Diversified Portfolio ETFs: Performance Analysis & Optimizing the Return to Risk Ratio

Rajnish Aggarwal

Volume 12 Issue 8

Global Journal of Management and Business

The research study investigated the performance of eight Diversified Portfolio ETFs relative to market. For the purpose of evaluation four moments i.e. mean, standard deviation, skewness, and kurtosis were examined and thereafter the yearly as well as overall three yearly Sharpe and Treynor ratios of the Diversified Portfolio ETFs and S&P 500 index were compared. Regression analysis was also done to study the relationship of Diversified Portfolio ETFs with the S&P 500 index and also to calculate the coefficient of determination. The Study also used Asset allocation optimization model to maximize the Return to risk ratio of Diversified Portfolio ETFs.
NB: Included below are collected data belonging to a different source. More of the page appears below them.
(** * rest_framework.utils.field_mapping

    A shallow embedding of [rest_framework/utils/field_mapping.py]: the
    helpers that map a Django model field to the dictionary of default
    keyword arguments of its serializer field, and [ClassLookupDict], the
    dictionary that is searched along a class's method resolution order.

    Python dictionaries with string keys are [gmap string _]; classes are
    named by their identifier and carry their linearised ancestors; a raised
    exception is the left summand of [result]. *)

From Stdlib Require Import ZArith Ascii String.
From stdpp Require Import base option list gmap strings fin_maps.

Local Open Scope string_scope.
Local Open Scope list_scope.

(** ** Python values, classes and exceptions *)

(** The scalar values that occur as attributes of a model field. [PyNone]
    also stands for an attribute that is absent where the source reads it
    with [getattr(obj, name, None)], which does not tell the two apart. *)
Inductive pyvalue :=
| PyNone
| PyBool (b : bool)
| PyInt (n : Z)
| PyStr (s : string).

Definition is_not_None (v : pyvalue) : bool :=
  match v with
  | PyNone => false
  | _ => true
  end.

(** A class is named by [cls_name] (its [__name__], and its identity as a
    dictionary key); [cls_ancestors] is the rest of its [__mro__]. *)
Record pyclass := PyClass {
  cls_name : string;
  cls_ancestors : list string
}.

(** [inspect.getmro(cls)]: the class itself, then its ancestors. *)
Definition getmro (cls : pyclass) : list string :=
  cls_name cls :: cls_ancestors cls.

(** [isinstance(obj, C)] for an object whose class is [cls]. *)
Definition isinstance (cls : pyclass) (C : string) : bool :=
  bool_decide (C ∈ getmro cls).

Inductive pyexc :=
| KeyError (args : list string)
| UnboundLocalError (name : string)
| ValueError (msg : string).

Definition result (A : Type) : Type := pyexc + A.

Definition raise {A} (e : pyexc) : result A := inl e.

#[export] Instance result_ret : MRet result := λ A a, inr a.
#[export] Instance result_bind : MBind result := λ A B k r,
  match r with
  | inl e => inl e
  | inr a => k a
  end.
(** *** Toggling a card on the page *)

(** X18. On the customer list page, with ids that are distinct non-empty
    strings, after [handleCardToggle] is called with the id of the card at
    index [i], that card is the only expanded one when it was not expanded
    before, and no card is expanded when it was.  After a second call with
    the same id, that card is the only expanded one when it was expanded
    before the two calls, and no card is expanded otherwise: the two calls
    do not bring back another card that was expanded before them. *)
Theorem toggle_expands_one_card_or_none
  (customers : list customer) (expandedCardId : jsval) (i : nat)
  (c : customer) :
  distinctIds customers = true ->
  stringIds customers = true ->
  nth_error customers i = Some c ->
  (forall j d flag,
      nth_error
        (Page.cards customers (Page.handleCardToggle expandedCardId (id c))) j
      = Some (d, flag) ->
      (flag = true
       <-> j = i /\ strict_equal expandedCardId (id c) = false))
  /\ Page.handleCardToggle
       (Page.handleCardToggle expandedCardId (id c)) (id c)
     = (if strict_equal expandedCardId (id c) then id c else JNull)
  /\ (forall j d flag,
        nth_error
          (Page.cards customers
             (Page.handleCardToggle
                (Page.handleCardToggle expandedCardId (id c)) (id c))) j
        = Some (d, flag) ->
        (flag = true
         <-> j = i /\ strict_equal expandedCardId (id c) = true)).
Proof.
  intros Hd Hs Hi.
  destruct (stringIds_nth _ _ Hs Hi) as (sc & Hsc & Hnc).
  assert (Hcc : strict_equal (id c) (id c) = true)
    by (rewrite Hsc; simpl; apply String.eqb_refl).
  assert (Htwice :
            Page.handleCardToggle
              (Page.handleCardToggle expandedCardId (id c)) (id c)
            = (if strict_equal expandedCardId (id c) then id c else JNull)).
  { unfold Page.handleCardToggle.
    destruct (strict_equal expandedCardId (id c)) eqn:He.
    + rewrite Hsc. reflexivity.
    + rewrite Hcc. reflexivity. }
  split; [ | split; [ exact Htwice | ] ].
  - intros j d flag Hj. unfold Page.cards in Hj.
    rewrite nth_error_map in Hj.
    destruct (nth_error customers j) as [ d' | ] eqn:Hd'; [ | discriminate ].
    simpl in Hj. inversion Hj; subst d' flag. clear Hj.
    destruct (stringIds_nth _ _ Hs Hd') as (sd & Hsd & Hnd).
    unfold Page.handleCardToggle.
    destruct (strict_equal expandedCardId (id c)) eqn:He.
    + rewrite Hsd. simpl. split; [ discriminate | ].
      intros [_ Hno]. discriminate.
    + split.
      * intros Heq. split; [ | reflexivity ].
        symmetry. eapply (distinctIds_nth _ Hd); eassumption.
      * intros [-> _]. assert (d = c) by congruence. subst d. assumption.
  - intros j d flag Hj. rewrite Htwice in Hj. unfold Page.cards in Hj.
    rewrite nth_error_map in Hj.
    destruct (nth_error customers j) as [ d' | ] eqn:Hd'; [ | discriminate ].
    simpl in Hj. inversion Hj; subst d' flag. clear Hj.
    destruct (stringIds_nth _ _ Hs Hd') as (sd & Hsd & Hnd).
    destruct (strict_equal expandedCardId (id c)) eqn:He.
    + split.
      * intros Heq. split; [ | reflexivity ].
        symmetry. eapply (distinctIds_nth _ Hd); eassumption.
      * intros [-> _]. assert (d = c) by congruence. subst d. assumption.
    + rewrite Hsd. simpl. split; [ discriminate | ].
      intros [_ Hno]. discriminate.
Qed.

Lemma toggle_expands_one_card_or_none_witness :
  (forall j d flag,
      nth_error
        (Page.cards ExampleHost.nineCustomers
           (Page.handleCardToggle (JStr "customer-2")
              (id (ExampleHost.sample "customer-7" 50)))) j
      = Some (d, flag) ->
      (flag = true
       <-> j = 6%nat
           /\ strict_equal (JStr "customer-2")
                (id (ExampleHost.sample "customer-7" 50)) = false))
  /\ Page.handleCardToggle
       (Page.handleCardToggle (JStr "customer-2")
          (id (ExampleHost.sample "customer-7" 50)))
       (id (ExampleHost.sample "customer-7" 50))
     = (if strict_equal (JStr "customer-2")
             (id (ExampleHost.sample "customer-7" 50))
        then id (ExampleHost.sample "customer-7" 50) else JNull)
  /\ (forall j d flag,
        nth_error
          (Page.cards ExampleHost.nineCustomers
             (Page.handleCardToggle
                (Page.handleCardToggle (JStr "customer-2")
                   (id (ExampleHost.sample "customer-7" 50)))
                (id (ExampleHost.sample "customer-7" 50)))) j
        = Some (d, flag) ->
        (flag = true
         <-> j = 6%nat
             /\ strict_equal (JStr "customer-2")
                  (id (ExampleHost.sample "customer-7" 50)) = true)).
Proof.
  apply (@toggle_expands_one_card_or_none ExampleHost.nineCustomers
           (JStr "customer-2") 6 (ExampleHost.sample "customer-7" 50)).
  - reflexivity.
  - reflexivity.
  - reflexivity.
Defined.

(** Card 2 expanded, card 7 toggled twice: card 7 is expanded after the
    first call and no card after the second, card 2 included; toggled
    twice when it is the expanded one, card 7 is expanded again. *)
Example two_toggles_of_another_card :
  map snd
      (Page.cards ExampleHost.nineCustomers
         (Page.handleCardToggle (JStr "customer-2") (JStr "customer-7")))
  = [false; false; false; false; false; false; true; false; false]
  /\ map snd
       (Page.cards ExampleHost.nineCustomers
          (Page.handleCardToggle
             (Page.handleCardToggle (JStr "customer-2") (JStr "customer-7"))
             (JStr "customer-7")))
     = repeat false 9
  /\ Page.handleCardToggle
       (Page.handleCardToggle (JStr "customer-7") (JStr "customer-7"))
       (JStr "customer-7")
     = JStr "customer-7".
Proof. repeat split. Qed.

End GridExtra.

(* ===================================================================== *)
(** ** More on the poller and the error banner *)
(* ===================================================================== *)

Module AppExtra.

Import App AppInvariants.

(** *** What a handler leaves of the timers *)

(** The intervals, the start time and the cleanup flag are those of [s]. *)
Lemma kept_setState f s :
  intervals (machine_of (setState f s)) = intervals (machine_of s)
  /\ pollingStartTimeRef (machine_of (setState f s))
     = pollingStartTimeRef (machine_of s)
  /\ pollingCleanup (setState f s) = pollingCleanup s
  /\ requests (machine_of (setState f s)) = requests (machine_of s)
  /\ mounted (setState f s) = mounted s.
Proof. unfold setState. destruct (mounted s) eqn:E; repeat split; auto. Qed.

Lemma react_setState f s :
  react (setState f s) = if mounted s then f (react s) else react s.
Proof. unfold setState. destruct (mounted s); reflexivity. Qed.

Lemma clearAndForget_twice s :
  clearAndForget (clearAndForget s) = clearAndForget s.
Proof.
  unfold clearAndForget at 2 3.
  destruct (pollingIntervalRef (machine_of s)) as [ h | ] eqn:Hr.
  - destruct (h =? 0)%nat eqn:Hh.
    + unfold clearAndForget. rewrite Hr, Hh. reflexivity.
    + reflexivity.
  - unfold clearAndForget. rewrite Hr. reflexivity.
Qed.

(** The effect issues one status check when the task id is a non-empty
    string and none otherwise; it changes nothing of what [useState]
    holds. *)
Lemma pollingEffect_requests now s :
  react (pollingEffect now s) = react s
  /\ mounted (pollingEffect now s) = mounted s
  /\ requests (machine_of (pollingEffect now s))
     = match taskId (react s) with
       | Some id =>
           if View.nonEmpty id
           then StatusCheck id :: requests (machine_of s)
           else requests (machine_of s)
       | None => requests (machine_of s)
       end
  /\ pollingCleanup (pollingEffect now s)
     = match taskId (react s) with
       | Some id => View.nonEmpty id
       | None => false
       end.
Proof.
  unfold pollingEffect.
  set (s1 := if pollingCleanup s then clearAndForget s else s).
  assert (H1 : framed s s1).
  { subst s1. destruct (pollingCleanup s);
      [ apply AppFacts.framed_clearAndForget | repeat split ]. }
  destruct H1 as (Hr & Hm & _ & Hq & _). clearbody s1.
  rewrite Hr.
  destruct (taskId (react s)) as [ id | ];
    [ destruct (View.nonEmpty id) | ].
  - destruct (AppFacts.framed_clearIfSet s1) as (Hr2 & Hm2 & _ & Hq2 & _).
    simpl. rewrite Hr2, Hm2, Hq2, Hr, Hm, Hq. repeat split.
  - simpl. rewrite Hr, Hm, Hq. repeat split.
  - simpl. rewrite Hr, Hm, Hq. repeat split.
Qed.

(** When the effect runs with its cleanup due, or with no interval alive,
    what it leaves polls the current task. *)
Lemma pollsCurrent_pollingEffect now s :
  onePoller s ->
  (intervals (machine_of s) <> [] -> pollingCleanup s = true) ->
  pollsCurrent (pollingEffect now s).
Proof.
  intros (Hn & Ht & _) Hcl.
  set (s0 := if pollingCleanup s then clearAndForget s else s).
  assert (H0 : pollingEffect now s = pollingEffect now s0
               /\ intervals (machine_of s0) = []
               /\ react s0 = react s).
  { subst s0. destruct (pollingCleanup s) eqn:Hc.
    - split; [ | split ].
      + unfold pollingEffect.
        destruct (AppFacts.framed_clearAndForget s) as (_ & _ & Hc' & _).
        rewrite Hc', Hc, clearAndForget_twice. reflexivity.
      + apply (AppFacts.cleared_clearAndForget Ht).
      + apply AppFacts.framed_clearAndForget.
    - split; [ reflexivity | ]. split; [ | reflexivity ].
      destruct (intervals (machine_of s)) as [ | t l ]; [ reflexivity | ].
      assert (false = true) by (apply Hcl; discriminate). discriminate. }
  destruct H0 as (-> & Hi & Hr). clearbody s0.
  destruct (pollingEffect_requests now s0) as (Hreact & _ & _ & Hclean).
  unfold pollsCurrent. intros h id Hin.
  destruct (taskId (react s0)) as [ id0 | ] eqn:Hid.
  - destruct (View.nonEmpty id0) eqn:Hne.
    + destruct (@AppFacts.pollingEffect_start now id0 s0 Hid Hne Hi)
        as (_ & _ & _ & Hi' & _ & Hst & _).
      rewrite Hi' in Hin. destruct Hin as [ Heq | [] ].
      inversion Heq; subst.
      rewrite Hreact, Hst, Hclean. repeat split; auto. discriminate.
    + exfalso. revert Hin. unfold pollingEffect.
      destruct (pollingCleanup s0).
      * destruct (AppFacts.framed_clearAndForget s0) as (Hr0 & _).
        rewrite Hr0, Hid, Hne. simpl.
        rewrite (AppFacts.clearAndForget_idle _ Hi). auto.
      * rewrite Hid, Hne. simpl. rewrite Hi. auto.
  - exfalso.
    destruct (@AppFacts.pollingEffect_idle now s0 Hid)
      as (_ & _ & _ & _ & _ & Hi').
    rewrite (Hi' Hi) in Hin. contradiction.
Qed.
The study depicted that none of the Diversified Portfolio ETFs had higher three year average returns than that of the market index. The Three yearly Sharpe and Treynor ratios also indicated that only few ETFs outperformed the market. It was seen that the coefficient of determination was high when ETFs were regressed with the S&P 500 index which indicated that the maximum variation in the movement of ETFs was accounted for by the market and the ETFs were highly correlated with the S&P 500 during the last three years. The results also implied that if the investors want to invest in Diversified Portfolio ETFs then return to risk ratio will be maximized when he has invested the majority of his investments in iShares S&P Moderate Allocation fund and S&P Conservative Allocation Profile in last three years.